• [Action item] Look through the entries that follow and return each line that has the string "right".

• [Extracted material]
Lemma on_strand_well_formed m hs sp a e : well_formed m hs sp -> well_formed (on_strand a e m) hs sp.
Proof. intros W. by apply wf_update. Qed.

Lemma wf_replace m hs sp a o o' : well_formed m hs sp -> heap_ m !! a = Some o -> id_ (obj_session o') = id_ (obj_session o) ->
  well_formed (m <| heap_ := <[a := o']> (heap_ m) |>) hs sp.
Proof.
  intros W E Hid. replace (<[a := o']> (heap_ m)) with (alter (fun _ => o') a (heap_ m)).
  - apply wf_update; [done|]. intros x Ex. congruence.
  - apply map_eq. intros b. destruct (decide (a = b)) as [->|].
    + by rewrite lookup_alter_eq, lookup_insert_eq, E.
    + by rewrite lookup_alter_ne, lookup_insert_ne.
Qed.

Lemma wf_post m hs sp ts : well_formed m hs sp -> Forall (fun t => forall i, task_id t = Some i -> i ∈ hs) ts ->
  well_formed (m <| exec_ := exec_ m ++ ts |>) hs sp.
Proof. intros [Wp Wl Wh Wt Wc Wi] Ht. split; try done. cbn. by apply Forall_app. Qed.

Lemma create_well_formed config m hs sp : well_formed m hs sp -> zlen hs < 2 ^ 64 - 1 ->
  exists h m' sp', create_session config m = Ok (h, m') /\ well_formed m' (hs ++ [h]) sp'.
Proof.
  intros [Wp Wl Wh Wt Wc Wi] Hn. pose proof (pr_issued _ _ _ (pf_rep _ _ Wp)) as Hi. cbn [snd] in Hi.
  destruct (emplace_refines (heap_next m) _ _ _ Wp) as (h & p' & E & Eh & F); [lia|].
  unfold create_session. rewrite E, ok_bind. cbn [address get_session_id]. do 3 eexists. split; [done|]. split; [exact F|..].
  - cbn. intros k a [[<- <-]|[Hne Ea]]%lookup_insert_Some.
    + rewrite lookup_insert_eq. eexists. split; [done|]. cbn. by rewrite znth_app_r, <- Hi, Z.sub_diag by lia.
    + destruct (Wl k a Ea) as (o & Eo & Hk). exists o. split; [|by rewrite znth_app_l by (by eapply znth_Some_lt)].
      rewrite lookup_insert_ne; [done|]. apply Wh in Eo. lia.
  - cbn. intros a o [[<- <-]|[Hne Ea]]%lookup_insert_Some.
    + split; [lia|]. apply elem_of_app. right. by left.
    + destruct (Wh a o Ea) as [? ?]. split; [lia|]. apply elem_of_app. by left.
  - cbn. eapply Forall_impl; [exact Wt|]. intros t Ht i Hti. apply elem_of_app. left. by apply Ht.
  - cbn. unfold add_config. intros h' [Hin| ->%list_elem_of_singleton]%elem_of_app.
    + specialize (Wc h' Hin). destruct (session_configs_ m !! id h); [done|]. destruct (decide (id h = id h')) as [->|];
        [by rewrite lookup_insert_eq|by rewrite lookup_insert_ne].
    + destruct (session_configs_ m !! id h) eqn:Ec; [by rewrite Ec|by rewrite lookup_insert_eq].
  - cbn. unfold add_config. intros k. rewrite zlen_app. change (zlen [h]) with 1. pose proof (zlen_nonneg hs).
    destruct (session_configs_ m !! id h); [intros Hk%Wi; lia|].
    intros [c [[<- _]|[_ Ec]]%lookup_insert_Some]; [lia|]. specialize (Wi k (mk_is_Some _ _ Ec)). lia.
Qed.

Lemma remove_well_formed h m hs sp : well_formed m hs sp -> h ∈ hs ->
  exists b m' sp', remove_session h m = Ok (b, m') /\ well_formed m' hs sp'.
Proof.
  intros W Hh. pose proof (wf_handle _ _ _ _ W Hh) as Ek. destruct W as [Wp Wl Wh Wt Wc Wi].
  destruct (remove_refines _ _ _ _ _ Wp Ek) as (p' & E & F). unfold remove_session. rewrite E, ok_bind.
  do 3 eexists. split; [done|]. split; [exact F|..]; try done.
  cbn. intros k a [_ Ea]%lookup_delete_Some. by apply Wl.
Qed.

(** Handlers of sessions. *)
Lemma session_event_well_formed a e m m' hs sp : well_formed m hs sp -> session_event a e m = Ok m' -> well_formed m' hs sp.
Proof.
  intros W. unfold session_event. destruct (heap_ m !! a) as [o|] eqn:Eo; [|by intros [= <-]].
  destruct (session_step e (obj_session o)) as [s|] eqn:Es; cbn [mbind res_bind]; [|done]. intros [= <-].
  destruct (session_step_grows _ _ _ Es) as [Hid _ _ (l & El & Hl)]. rewrite El, drop_app_length.
  pose proof (wf_heap _ _ _ W _ _ Eo) as [_ Hin]. refine (wf_post (m <| heap_ := <[a := mk_object s (obj_strand o)]> (heap_ m) |>) hs sp (omap callback l) _ _); [by eapply wf_replace|].
  clear -Hl Hin. induction Hl as [|x l Hx _ IH]; [constructor|]. destruct x; cbn [omap list_omap callback]; try exact IH;
    (constructor; [intros i [= <-]; cbn in Hx; by subst|exact IH]).
Qed.

Lemma run_session_well_formed a m m' hs sp : well_formed m hs sp -> run_session a m = Ok m' -> well_formed m' hs sp.
Proof.
  intros W. unfold run_session. destruct (heap_ m !! a) as [[s [|e es]]|] eqn:Eo; [by intros [= <-]| |by intros [= <-]].
  apply session_event_well_formed. by eapply wf_replace.
Qed.

Lemma request_handler_well_formed rq ec conn m hs sp : well_formed m hs sp -> well_formed (request_handler rq ec conn m) hs sp.
Proof.
  intros W. unfold request_handler. destruct (heap_ m !! rq_session rq) as [o|] eqn:Eo.
  - destruct (negb _); [by eapply wf_replace|]. by do 2 apply on_strand_well_formed.
  - destruct (negb _); [done|]. destruct (rq_listen rq); [done|]. by destruct W.
Qed.

Lemma tell_well_formed h e m hs sp : well_formed m hs sp -> h ∈ hs -> exists m', tell h e m = Ok m' /\ well_formed m' hs sp.
Proof.
  intros W Hh. unfold tell. rewrite (wf_get _ _ _ _ W Hh), ok_bind. destruct (spec_live sp !! id h); cbn [fmap option_fmap option_map].
  - eexists. split; [done|]. by apply on_strand_well_formed.
  - by exists m.
Qed.

Lemma run_manager_well_formed m hs sp : well_formed m hs sp -> exists m', run_manager m = Ok m' /\ well_formed m' hs sp.
Proof.
  intros W. unfold run_manager. destruct (exec_ m) as [|t ts] eqn:Et; [by exists m|].
  pose proof (wf_tasks _ _ _ W) as Ht. rewrite Et in Ht. inversion Ht as [|? ? Hi Hts]; subst.
  assert (W' : well_formed (m <| exec_ := ts |>) hs sp) by (by destruct W).
  revert W'. generalize (m <| exec_ := ts |>) as m1. clear m W Et Ht Hts ts. intros m W. destruct t as [h|v h|msg| |h]; cbn [run_task].
  - specialize (Hi h eq_refl). unfold reconnect_session_impl_. destruct (wf_configs _ _ _ W h Hi) as [c ->].
    rewrite (wf_get _ _ _ _ W Hi), ok_bind. destruct (spec_live sp !! id h); cbn [fmap option_fmap option_map]; eexists; split; [done|by destruct W|done|done].
  - eexists. split; [done|]. by destruct W.
  - by apply tell_well_formed, Hi.
  - eexists. split; [done|]. generalize (get_all (session_pool_ m)) as l. intros l. revert m W.
    induction l as [|x l IH]; intros m W; [done|]. cbn [foldl]. by apply IH, on_strand_well_formed.
  - by apply tell_well_formed, Hi.
Qed.

Lemma destroy_well_formed a m hs sp : well_formed m hs sp -> well_formed (destroy_session a m) hs sp.
Proof.
  intros W. unfold destroy_session. case_bool_decide as Ha; [done|].
  destruct (heap_ m !! a) as [[s [|e es]]|]; [|done|done]. destruct W as [Wp Wl Wh Wt Wc Wi]. split; try done; cbn.
  - intros k b Eb. destruct (Wl k b Eb) as (o & Eo & Ek). exists o. split; [|done]. rewrite lookup_delete_ne; [done|].
    intros ->. apply Ha. pose proof (pr_entries _ _ _ (pf_rep _ _ Wp)) as Hp. apply elem_of_map_to_list in Eb. rewrite <- Hp in Eb.
    apply list_elem_of_fmap in Eb as (x & Ex & Hx). injection Ex as -> ->. by apply list_elem_of_fmap_2.
  - intros b o [_ Eo]%lookup_delete_Some. by apply Wh.
Qed.

Lemma start_slots_well_formed slots m hs sp : well_formed m hs sp ->
  match start_slots slots m with Ok m' => well_formed m' hs sp | Err f => f = NullDeref /\ None ∈ slots end.
Proof.
  revert m. induction slots as [|[x|] slots IH]; intros m W; cbn [start_slots]; [done| |by split; [|left]].
  specialize (IH _ (on_strand_well_formed _ _ _ (address x) (EvStart NORMAL) W)). destruct (start_slots _ _); [done|].
  destruct IH. split; [done|by right].
Qed.

(** A free slot means that a session was removed. *)
Lemma free_slot_removed m hs sp : well_formed m hs sp -> zlen hs < 2 ^ 64 -> None ∈ sessions_ (session_pool_ m) -> sessionCount m < zlen hs.
Proof.
  intros W Hn (i & Ei)%elem_of_znth. pose proof (wf_pool _ _ _ W) as F. pose proof (pf_rep _ _ F) as R. pose proof (pf_peak _ _ F) as Hp.
  pose proof (pr_issued _ _ _ R) as Hi. pose proof (pr_size _ _ _ R) as Hs. pose proof (pr_peak _ _ _ R) as Hk. cbn [fst snd] in *.
  unfold sessionCount. rewrite (size_spec _ _ _ F) by lia. apply (pr_free _ _ _ R) in Ei. cbn [fst] in Ei.
  destruct (free_indices_ (session_pool_ m)) as [|x l]; [by apply not_elem_of_nil in Ei|]. rewrite zlen_cons in Hs. pose proof (zlen_nonneg l). lia.
Qed.

(** Handlers of sessions may fault; [start_all] does when a slot is free. *)
Definition session_fault (op : manager_op) (m : SessionManager) (f : Fault) : Prop :=
  match op with
  | MEvent a e => exists o, heap_ m !! a = Some o /\ session_step e (obj_session o) = Err f
  | MRunSession a => exists s e es, heap_ m !! a = Some (mk_object s (e :: es)) /\ session_step e s = Err f
  | _ => False
  end.

Lemma session_event_fault a e m f : session_event a e m = Err f ->
  exists o, heap_ m !! a = Some o /\ session_step e (obj_session o) = Err f.
Proof.
  unfold session_event. destruct (heap_ m !! a) as [o|]; [|done].
  destruct (session_step e (obj_session o)) as [s|g] eqn:E; cbn [mbind res_bind]; [done|]. intros [= ->]. by exists o.
Qed.

(** One step from a well-formed state. *)
Definition step_result (op : manager_op) (m : SessionManager) (hs : list SessionID) : Prop :=
  match manager_step op m with
  | Ok (m', ids) => (exists sp', well_formed m' (hs ++ ids) sp') /\ zlen (hs ++ ids) < 2 ^ 64
  | Err f => session_fault op m f \/ (op = MStartAll /\ f = NullDeref /\ sessionCount m < zlen hs)
  end.

Lemma silent_step (r : Res SessionManager) hs (P : Fault -> Prop) : zlen hs < 2 ^ 64 ->
  match r with Ok m' => exists sp', well_formed m' hs sp' | Err f => P f end ->
  match (let! m' := r in Ok (m', @nil SessionID)) with
  | Ok (m', ids) => (exists sp', well_formed m' (hs ++ ids) sp') /\ zlen (hs ++ ids) < 2 ^ 64
  | Err f => P f
  end.
Proof. intros Hn. destruct r; cbn [mbind res_bind]; [|done]. by rewrite app_nil_r. Qed.

Lemma manager_step_spec op m hs sp : well_formed m hs sp -> zlen hs < 2 ^ 64 -> op_ok hs op -> step_result op m hs.
Proof.
  intros W Hn Ho. unfold step_result. destruct op as [config|sid|msg|sid| | | |a|a e|k ec conn|a]; cbn [manager_step op_ok] in *;
    try (apply silent_step; [done|]).
  - destruct (create_well_formed config m hs sp W Ho) as (h & m' & sp' & -> & W'). rewrite ok_bind. split; [by exists sp'|].
    rewrite zlen_app. change (zlen [h]) with 1. lia.
  - destruct (remove_well_formed sid m hs sp W Ho) as (b & m' & sp' & -> & W'). rewrite ok_bind. by exists sp'.
  - exists sp. apply wf_post; [done|]. repeat constructor. by intros i [= <-].
  - exists sp. apply wf_post; [done|]. repeat constructor. by intros i [= <-].
  - exists sp. apply wf_post; [done|]. by repeat constructor.
  - pose proof (start_slots_well_formed (get_all_at_start (session_pool_ m)) m hs sp W) as S. unfold start_all.
    destruct (start_slots _ _); [by exists sp|]. destruct S as [-> S]. right. split_and!; [done|done|by eapply free_slot_removed].
  - destruct (run_manager_well_formed m hs sp W) as (m' & -> & W'). by exists sp.
  - destruct (run_session a m) as [m'|f] eqn:E; [exists sp; by eapply run_session_well_formed|]. left. cbn. unfold run_session in E.
    destruct (heap_ m !! a) as [[s [|e es]]|]; [done| |done]. apply session_event_fault in E as (o & Eo & Es).
    cbn in Eo. rewrite lookup_insert_eq in Eo. injection Eo as <-. by exists s, e, es.
  - destruct (session_event a e m) as [m'|f] eqn:E; [exists sp; by eapply session_event_well_formed|]. left. by apply session_event_fault.
  - exists sp. destruct (requests m !! k); [|done]. apply request_handler_well_formed. by destruct W.
  - exists sp. by apply destroy_well_formed.
Qed.

Lemma reachable_well_formed m hs : reachable m hs -> (exists sp, well_formed m hs sp) /\ zlen hs < 2 ^ 64.
Proof.
  induction 1 as [|m hs op m' ids _ [[sp W] Hn] Ho E]; [split; [by eexists; apply manager_new_well_formed|done]|].
  pose proof (manager_step_spec op m hs sp W Hn Ho) as S. unfold step_result in S. by rewrite E in S.
Qed.

(** C38: in every state an engine reaches, under any interleaving of calls, strands, transport
    and removals, the manager's tables agree.  The pool stands for a map from the identifiers
    handed out to the sessions that were not removed; each of these sessions is an object that
    exists, with that identifier, and no two share an object; every identifier handed out has
    a configuration, and every function on the manager's strand names identifiers that were
    handed out. *)
Theorem manager_tables_agree m hs : reachable m hs ->
  exists sp, well_formed m hs sp /\
    forall k1 k2 a, spec_live sp !! k1 = Some a -> spec_live sp !! k2 = Some a -> k1 = k2.
Proof. intros [[sp W] _]%reachable_well_formed. exists sp. split; [done|]. intros k1 k2 a. by apply (wf_address _ _ _ _ _ _ W). Qed.

(** C10: the manager does not fault.  In a reachable state every call that names sessions by
    identifiers that were handed out returns, whether or not these sessions still exist, and so
    does every function on the manager's strand and every handler of the connection factory; a
    step can fault only inside the handler of a session, or in [start_all] after a session was
    removed, which dereferences the null pointer of the free slot. *)
Theorem manager_safe m hs op : reachable m hs -> op_ok hs op ->
  match manager_step op m with
  | Ok (m', ids) => reachable m' (hs ++ ids)
  | Err f => session_fault op m f \/ (op = MStartAll /\ f = NullDeref /\ sessionCount m < zlen hs)
  end.
Proof.
  intros H Ho. destruct (reachable_well_formed m hs H) as [[sp W] Hn]. pose proof (manager_step_spec op m hs sp W Hn Ho) as S.
  unfold step_result in S. destruct (manager_step op m) as [[m' ids]|f] eqn:E; [by eapply reach_step|done].
Qed.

• [Solution to this exercise]
    + split; [lia|]. apply elem_of_app. right. by left.
  destruct IH. split; [done|by right].
    destruct (start_slots _ _); [by exists sp|]. destruct S as [-> S]. right. split_and!; [done|done|by eapply free_slot_removed].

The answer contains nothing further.